Editorial

Put ‘Choose Life’ Plates on Road

Posted

It’s hard to see how anyone can object to the charming, colorful drawing on the Children First Foundation’s license plate, or to its positive goal of encouraging adoptions.

Yet object—and object and object—is just what New York state has been doing for more than 10 years by refusing to issue a specialty plate to the foundation because its crayon-drawn slogan, “Choose Life,” is not, apparently, politically correct.

Never mind that sports fans can order a license plate touting their favorite team, or that various organizations and causes including organ donors and animal lovers, can do the same. But “Choose Life?” Not on your life.

In fact, in 2004 the state’s Department of Motor Vehicles suspended all new custom plates in a cut-off-your-nose-to-spite-your-face move just so they wouldn’t be forced to accept Choose Life. That means even such worthy sentiments and causes as a 9/11 memorial plate and a Cure Childhood Cancer plate have been turned down—with some 280 organizations blocked in all.
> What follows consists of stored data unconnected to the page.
(** What the browser guarantees about a pointer-move over a laid-out
    container: finite pointer and box coordinates, and a box that is not
    of negative size. *)
Definition wellFormedMove (containerRect : DOMRect) (e : MouseEvent) : Prop :=
  PrimFloat.is_finite (clientX e) = true
  /\ PrimFloat.is_finite (clientY e) = true
  /\ PrimFloat.is_finite (left containerRect) = true
  /\ PrimFloat.is_finite (top containerRect) = true
  /\ leq 0%float (width containerRect)
  /\ leq 0%float (height containerRect).

(** The caption lies inside the container box. *)
Definition inside (containerRect : DOMRect) (c : MemeCaption) : Prop :=
  leq 0%float (x c) /\ leq (x c) (width containerRect)
  /\ leq 0%float (y c) /\ leq (y c) (height containerRect).

End DragNotions.

Module CollectionNotions.

Import App.

(** The object literal [{ ...u1, ...u2 }] of two partial updates. *)
Definition mergeUpdates (u1 u2 : PartialCaption) : PartialCaption :=
  let later {A : Type} (a b : option A) : option A :=
    match b with Some v => Some v | None => a end in
  {| upd_id := later (upd_id u1) (upd_id u2);
     upd_text := later (upd_text u1) (upd_text u2);
     upd_x := later (upd_x u1) (upd_x u2);
     upd_y := later (upd_y u1) (upd_y u2);
     upd_color := later (upd_color u1) (upd_color u2);
     upd_fontSize := later (upd_fontSize u1) (upd_fontSize u2);
     upd_isDragging := later (upd_isDragging u1) (upd_isDragging u2) |}.

(** The selection points at a caption of the collection, or at nothing. *)
Definition selectionValid (s : State) : Prop :=
  match selectedCaptionId s with
  | Some i => In i (map id (captions s))
  | None => True
  end.

(** What a caption is and looks like, apart from where it is and whether
    it is being dragged. *)
Definition look (c : MemeCaption) : string * string * string * float :=
  (id c, text c, color c, fontSize c).

(** Where a caption is. *)
Definition place (c : MemeCaption) : float * float := (x c, y c).

(** What the export reads of a caption. *)
Definition printed (c : MemeCaption)
  : string * float * float * string * float :=
  (text c, x c, y c, color c, fontSize c).

(** No pointer-move over a mounted container among the events. *)
Definition noMove (evs : list MemeCanvas.PointerEvent) : bool :=
  forallb
    (fun ev =>
       match ev with
       | MemeCanvas.Move (Some _) _ => false
       | _ => true
       end)
    evs.

End CollectionNotions.

(* ================================================================== *)
(** ** The built-ins on sample values *)
(* ================================================================== *)

Module JsExamples.

Example toString_clock : Js.toString 1762041600000 = "1762041600000".
Proof. reflexivity. Qed.
(** X18.  An identifier determines the two readings it was built from: the
    dash after the clock reading cuts it in one way only, so two messages
    get the same identifier only when both the clock and the random
    suffix repeat. *)
Theorem generateId_injective (e e' : Entropy) :
  generateId e = generateId e' <->
  id_now e = id_now e' /\ id_random e = id_random e'.
Proof.
  split; [|intros [H1 H2]; unfold generateId; rewrite H1, H2; reflexivity].
  unfold generateId.
  change ("-" +:+ id_random e) with (String "-" (id_random e)).
  change ("-" +:+ id_random e') with (String "-" (id_random e')).
  intros H.
  assert (forall p q r r',
    pretty (Z.neg p) +:+ String "-" r = pretty (Z.neg q) +:+ String "-" r' ->
    Z.neg p = Z.neg q /\ r = r') as Hneg.
  { intros p q r r'.
    change (pretty (Z.neg p)) with ("-" +:+ pretty (Z.pos p)).
    change (pretty (Z.neg q)) with ("-" +:+ pretty (Z.pos q)).
    rewrite !append_assoc, !append_cons, !append_nil_l. intros [= Hpq].
    destruct (pretty_nonneg_not_dash (Z.pos p)) as [Hp _]; [lia|].
    destruct (pretty_nonneg_not_dash (Z.pos q)) as [Hq _]; [lia|].
    destruct (dash_split _ _ _ _ Hp Hq Hpq) as [Heq ->].
    apply (inj pretty) in Heq. split; congruence. }
  assert (forall n p r r',
    0 <= n ->
    pretty n +:+ String "-" r <> pretty (Z.neg p) +:+ String "-" r') as Hmix.
  { intros n p r r' Hn.
    destruct (pretty_nonneg_not_dash n Hn) as [Hd (c & s & Hs)].
    rewrite Hs in *.
    change (pretty (Z.neg p)) with ("-" +:+ pretty (Z.pos p)).
    rewrite !append_assoc, !append_cons, !append_nil_l. intros [= -> _].
    simpl in Hd. discriminate. }
  destruct (Z_lt_le_dec (id_now e) 0) as [Hn|Hn];
    destruct (Z_lt_le_dec (id_now e') 0) as [Hn'|Hn'].
  - destruct (id_now e) as [|p|p]; try lia.
    destruct (id_now e') as [|q|q]; try lia.
    apply Hneg. exact H.
  - destruct (id_now e) as [|p|p]; try lia.
    exfalso. symmetry in H. revert H. apply Hmix. exact Hn'.
  - destruct (id_now e') as [|q|q]; try lia.
    exfalso. revert H. apply Hmix. exact Hn.
  - destruct (pretty_nonneg_not_dash _ Hn) as [Hd _].
    destruct (pretty_nonneg_not_dash _ Hn') as [Hd' _].
    destruct (dash_split _ _ _ _ Hd Hd' H) as [Heq ->].
    apply (inj pretty) in Heq. split; [exact Heq | reflexivity].
Qed.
And in refusing these plates, the perennially cash-strapped state is also refusing the millions of dollars in revenue that goes with them, which comes from fees car owners pay to get the plates and to renew them each year. That revenue, we might add, would come in without having to raise taxes.

Meanwhile, 29 other states have accepted the foundation’s plates, most recently neighboring New Jersey, where the foundation won a federal lawsuit in the state’s Third Circuit Court of Appeals.

New York, however, continues to claim that the Choose Life plates advocate a “politically sensitive” and “emotionally charged” viewpoint, even fretting they could spark outbreaks of “road rage.”

Dr. Elizabeth Rex, who founded the foundation with her husband, is rather astonished at New York’s stance. “We thought it would be easy” to get the plates approved, she said. “It’s called freedom of speech.”

Taking the battle to court, the foundation won case after case while the state continued to challenge those decisions on appeal. A year ago, with the case now in federal court, a U.S. District Court judge in Syracuse again ruled in favor of the foundation, saying that the state Department of Motor Vehicles infringed on the foundation’s right to free speech and ordering the DMV to allow the “Choose Life” plate on the road.

That should have been Gov. Andrew Cuomo’s cue to lift the moratorium on new custom plates, allowing the Choose Life and other worthwhile plate applications to proceed.

But Cuomo, like Gov. George Pataki before him, chose to once again appeal.

On Dec. 11, oral arguments in that appeal are scheduled before New York’s Second Circuit Court of Appeals; representing the foundation, pro bono, is the Alliance Defending Freedom. The foundation also has a raft of endorsements from organizations and prominent individuals, including Cardinal Dolan, supporting its effort.

The governor has another chance. He can settle this case now, saving the state money pursuing a legal battle that evidence indicates will be fruitless, while at the same time doing the right thing.

Judge Neal McCurn, in his 2011 ruling, wrote that by allowing specialty plates, the Department of Motor Vehicles “created a public forum where it allows the display of messages, slogans, logos and toll-free numbers for advocacy groups. The state cannot permit free speech for some but not for all.”

It cannot and should not. It’s time to end this fight.